C’est un spectacle divertissant et drôle de les voir ensemble. Ils sont très beaux aussi lorsqu’ils font des désastres les plus inimaginables, impossible de les gronder.Je la regarde plusieurs fois. Le regard de Gelsomina me rappelle celui de la Chatte, un regard de petite peste. Elle est à moi. Qui sait pourquoi il me prend envie de rire.

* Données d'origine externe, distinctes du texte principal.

(** X16.  How the main block turns the two statuses into the row of a target:
    for a line that is not blank, with the console, the clock and the
    report working, the body of the loop returns and appends exactly one
    row [now, internal_ip, external_ip, addr, verdict, cell] with [addr]
    the stripped line.  After the clock is read and, with [--verbose],
    the progress line printed, the negotiation prober runs on [addr].  On
    status 1 the reset prober runs on what the resolver gives for [addr],
    on stream 1 with the [--proxy] option, and its status picks
    VULNERABLE (1), POSSIBLE (-1, with its message) or LIKELY (0); on
    status 0 the row says SAFE with the negotiated version, on status -1
    ERROR with the message, and in both the reset prober is not run. *)
Theorem verdict_follows_statuses fuel a proxies internal_ip external_ip line
  (s : state (logged W)) :
  console_reliable SW ->
  strip line <> "" ->
  exists now (s0 s1 : state (logged W)) st err (s2 : state (logged W))
    hv pv u verdict cell (s' : state (logged W)),
    perform_sys (datetime_now_strftime "%Y-%m-%d %H:%M:%S") s
      = (Ret now, s0) /\
    (if arg_verbose a
     then perform_sys (print_stderr ("Checking " +:+ strip line +:+ "..."))
     else ret tt) s0 = (Ret tt, s1) /\
    trace s1 = trace s /\
    check_http2_support (strip line) proxies s1 = (Ret (st, err), s2) /\
    extract_hostname_port_uri (strip line) = Ok (hv, pv, PyStr u) /\
    scan_line (S fuel) a proxies internal_ip external_ip line s
      = (Ret tt, s') /\
    rows (journal s') =
      rows (journal s) ++ [[PyStr now; internal_ip; external_ip;
                            PyStr (strip line); PyStr verdict; PyStr cell]] /\
    ((st = 1 /\
      exists resp err2 s3,
        send_rst_stream_h2 (S fuel) hv pv 1 u 5 (arg_proxy a) s2
          = (Ret (resp, err2), s3) /\
        trace s' = trace s3 /\
        ((resp = 1 /\ verdict = "VULNERABLE" /\ cell = "") \/
         (resp = -1 /\ verdict = "POSSIBLE" /\
          cell = "Failed to send RST_STREAM: " +:+ err2) \/
         (resp = 0 /\ verdict = "LIKELY" /\
          cell = "Got empty response to RST_STREAM request"))) \/
     (st = 0 /\ trace s' = trace s2 /\
      verdict = "SAFE" /\ cell = "Downgraded to " +:+ err) \/
     (st = -1 /\ trace s' = trace s2 /\ verdict = "ERROR" /\ cell = err)).
Proof. apply scan_line_spec. Qed.

(** ** Which calls a target receives *)

Lemma only_check_http2_support url proxies :
  only negotiation_call (check_http2_support (W := logged W) url proxies).
Proof.
  unfold check_http2_support, check_http2_support_try.
  apply only_try_except; [| intros e; apply only_ret].
  apply only_bind.
  2:{ intros r. destruct (String.eqb (http_version r) "HTTP/2");
        apply only_ret. }
  unfold request. apply only_bind.
  { destruct (dict_truthy proxies); [| apply only_ret].
    apply only_bind; [apply only_lift | intros http].
    apply only_bind; [apply only_lift | intros https]. apply only_ret. }
  intros local_proxies s. cbv zeta.
  match goal with |- context [with_client ?k ?b s] =>
    destruct (with_client k b s) as [r s'] eqn:E end.
  destruct (with_client_shapes _ _ _ _ _ E) as [H | (_ & [H | H])];
    simpl; rewrite H; eexists; split; reflexivity.
Qed.

Lemma extends_send_rst_stream_h2 fuel host port stream_id uri_path timeout
  proxy :
  only (fun _ => true)
    (send_rst_stream_h2 (W := logged W) fuel host port stream_id uri_path
       timeout proxy).
Proof.
  unfold send_rst_stream_h2, send_rst_stream_h2_try.
  apply only_try_except; [| intros e; apply only_ret].
  apply only_bind.
  { apply (only_weaken setup_call); [auto | apply only_create_connection]. }
  intros _. apply only_bind.
  { apply (only_weaken request_call); [auto | apply only_send_request]. }
  intros _. apply only_bind.
  { apply only_while_true.
    apply (only_weaken loop_call); [auto | apply only_loop_receive_step]. }
  intros [v |]; [apply only_ret |].
  apply only_bind; [apply only_perform; reflexivity | intros _].
  apply only_ret.
Qed.

(** X17.  A target reported SAFE or ERROR was only talked to through the HTTP
    client: while its line was handled, with the console, the clock and
    the report working, no call of the reset prober was made: no TLS
    context, no connection, no frame. *)
Theorem safe_or_error_target_gets_no_frames fuel a proxies internal_ip
  external_ip line (s : state (logged W)) :
  console_reliable SW ->
  strip line <> "" ->
  exists acts row (s' : state (logged W)),
    scan_line (S fuel) a proxies internal_ip external_ip line s
      = (Ret tt, s') /\
    trace s' = trace s ++ acts /\
    rows (journal s') = rows (journal s) ++ [row] /\
    (verdict_of row = PyStr "SAFE" \/ verdict_of row = PyStr "ERROR" ->
     forallb negotiation_call acts = true).
Proof.
  intros Hrel Hne.
  destruct (scan_line_spec fuel a proxies internal_ip external_ip line s
              Hrel Hne)
    as (now & sa & s1 & st & err & s2 & hv & pv & u & verdict & cell & s' &
        _ & _ & T1 & E2 & _ & Erun & Hrows & Hcases).
  destruct (only_check_http2_support (strip line) proxies s1)
    as (acts2 & T2 & F2).
  rewrite E2 in T2. simpl in T2. rewrite T1 in T2.
  destruct Hcases as [(_ & resp & err2 & s3 & E3 & T3 & Hv)
                     | [(_ & T' & _) | (_ & T' & _)]].
  - destruct (extends_send_rst_stream_h2 (S fuel) hv pv 1 u 5 (arg_proxy a)
                s2) as (acts3 & T3' & _).
    rewrite E3 in T3'. simpl in T3'.
    exists (acts2 ++ acts3). eexists. exists s'.
    split; [exact Erun |].
    split; [rewrite T3, T3', T2, app_assoc; reflexivity |].
    split; [exact Hrows |].
    unfold verdict_of. simpl.
    destruct Hv as [(_ & -> & _) | [(_ & -> & _) | (_ & -> & _)]];
      intros [H | H]; discriminate H.
  - exists acts2. eexists. exists s'.
    split; [exact Erun |]. split; [rewrite T'; exact T2 |].
    split; [exact Hrows |]. intros _. exact F2.
  - exists acts2. eexists. exists s'.
    split; [exact Erun |]. split; [rewrite T'; exact T2 |].
    split; [exact Hrows |]. intros _. exact F2.
Qed.

(** ** The whole report *)

Lemma scan_lines_rows fuel a proxies internal_ip external_ip lines :
  console_reliable SW ->
  forall s : state (logged W),
  exists (s' : state (logged W)) rs,
    scan_lines (S fuel) a proxies internal_ip external_ip lines s
      = (Ret tt, s') /\
    rows (journal s') = rows (journal s) ++ rs /\
    map url_of rs =
      map PyStr (List.filter (fun t => negb (String.eqb t ""))
                   (map strip lines)) /\
    Forall (fun r => length r = 6%nat /\ In (verdict_of r) verdicts) rs.
Proof.
  intros Hrel. induction lines as [| line lines IH]; intros s.
  - exists s, []. simpl. rewrite app_nil_r. auto.
  - simpl. destruct (String.eqb (strip line) "") eqn:Hb.
    + apply String.eqb_eq in Hb.
      rewrite (bind_of_ret _ _ _ _ _
                 (scan_line_blank (S fuel) a proxies internal_ip external_ip
                    line s Hb)).
      simpl. exact (IH s).
    + apply String.eqb_neq in Hb.
      destruct (scan_line_spec fuel a proxies internal_ip external_ip line s
                  Hrel Hb)
        as (now & sa & s1 & st & err & s2 & hv & pv & u & verdict & cell &
            s0 & _ & _ & _ & _ & _ & Erun & Hrows & Hcases).
      rewrite (bind_of_ret _ _ _ _ _ Erun).
      destruct (IH s0) as (s' & rs & E' & R' & Hu & Hall).
      exists s'. eexists (_ :: rs).
      split; [exact E' |].
      split; [rewrite R', Hrows, <- app_assoc; reflexivity |].
      split; [simpl; rewrite Hu; reflexivity |].
      constructor; [| exact Hall].
      split; [reflexivity |].
      unfold verdict_of, verdicts. simpl.
      destruct Hcases as [(_ & resp & err2 & s3 & _ & _ & Hv)
                         | [(_ & _ & -> & _) | (_ & _ & -> & _)]];
        [| tauto | tauto].
      destruct Hv as [(_ & -> & _) | [(_ & -> & _) | (_ & -> & _)]]; tauto.
Qed.

Lemma reliable_stdout line (s : state (logged W)) :
  (forall w l, exists w', sys_respond (print_stdout l) w = (Ok tt, w')) ->
  exists s',
    perform_sys (print_stdout line) s = (Ret tt, s') /\
    rows (journal s') = rows (journal s).
Proof.
  intros Hout. destruct (Hout (fst (world s)) line) as (w' & E).
  eexists. unfold perform_sys. rewrite E.
  split; [reflexivity |].
  unfold journal. simpl. rewrite rows_app. simpl. apply app_nil_r.
Qed.

(** [get_source_ips] writes no row, and returns if standard output
    works. *)
Lemma get_source_ips_rows proxies (s : state (logged W)) :
  (forall w l, exists w', sys_respond (print_stdout l) w = (Ok tt, w')) ->
  exists internal_ip external_ip (s' : state (logged W)),
    SourceIps.get_source_ips proxies s
      = (Ret (internal_ip, external_ip), s') /\
    rows (journal s') = rows (journal s).
Proof.
  intros Hout. unfold SourceIps.get_source_ips, try_except.
  destruct (SourceIps.get_source_ips_try proxies s) as [r s0] eqn:E.
  destruct (get_source_ips_try_paths _ _ _ _ E)
    as (_ & [((e & ->) & Hj) | (mid & Hj & Hmid & Hr)]).
  - assert (Hrows : rows (journal s0) = rows (journal s)).
    { destruct Hj as [-> | [-> | ->]]; rewrite rows_app; simpl;
        apply app_nil_r. }
    cbn beta iota.
    destruct (is_requests_Timeout e);
      match goal with |- context [perform_sys (print_stdout ?l)] =>
        destruct (reliable_stdout l s0 Hout) as (s' & E' & J') end;
      rewrite (bind_of_ret _ _ _ _ _ E');
      exists PyNone, PyNone, s'; (split; [reflexivity |]);
      rewrite J'; exact Hrows.
  - assert (Hrows : rows (journal s0) = rows (journal s)).
    { rewrite Hj, rows_app.
      destruct Hmid as [-> | ->]; simpl; apply app_nil_r. }
    destruct Hr as [(ip & response & sreq & _ & ->) | (e & ->)].
    + do 2 eexists. exists s0. split; [reflexivity | exact Hrows].
    + cbn beta iota.
      destruct (is_requests_Timeout e);
        match goal with |- context [perform_sys (print_stdout ?l)] =>
          destruct (reliable_stdout l s0 Hout) as (s' & E' & J') end;
        rewrite (bind_of_ret _ _ _ _ _ E');
        exists PyNone, PyNone, s'; (split; [reflexivity |]);
        rewrite J'; exact Hrows.
Qed.

(** A call that cannot fail, made. *)
Lemma reliable_call {X} (c : sys_call X) (x : X) (s : state (logged W)) :
  (exists w', sys_respond c (fst (world s)) = (Ok x, w')) ->
  exists s',
    perform_sys c s = (Ret x, s') /\
    journal s' = journal s ++ [SysCalled c] /\ trace s' = trace s.
Proof.
  intros (w' & E). eexists. unfold perform_sys. rewrite E.
  split; [reflexivity |]. split; reflexivity.
Qed.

Que dire par exemple de quand Gabriel a affronté de façon intrépide le tour de la baignoire, avec moi dedans, et pour attraper la mousse il est tombé dans l’eau jusqu’aux oreilles? Pour ensuite s’élancer dehors en quelques nano secondes, inondant toute la salle de bain et le salon? Je le vois encore, il avait seulement le dos et la petite tête secs, un spectacle singulier. Tout cotonneux dessus et par contre dessous il ressemblait à un poussin déplumé, ruisselant d’eau de tous les côtés. Mais même à l’occasion de ce bain imprévu il s’est révélé très dur! Il a fait mine de rien, a gardé un noble maintien, et après un instant de perplexité a commencé scrupuleusement à se sécher, comme si de rien n’était... Mais il y aurait bien d’autres aventures à raconter. Chaque jour qui passe est plein de rondes, de cabrioles, de câlins et de jeux. Une aventure la mienne aussi, celle avec eux, commencée avec une voix riante, deux yeux coquins, et la prévision, presque ensorcelée, de Maria Grazia, qu’il ne m’aurait pas suffi avoir une petite chatte “de compagnie", mais que j’aurais continué le chemin avec au moins un couple… pour le moment... de ces chats avec les bottes.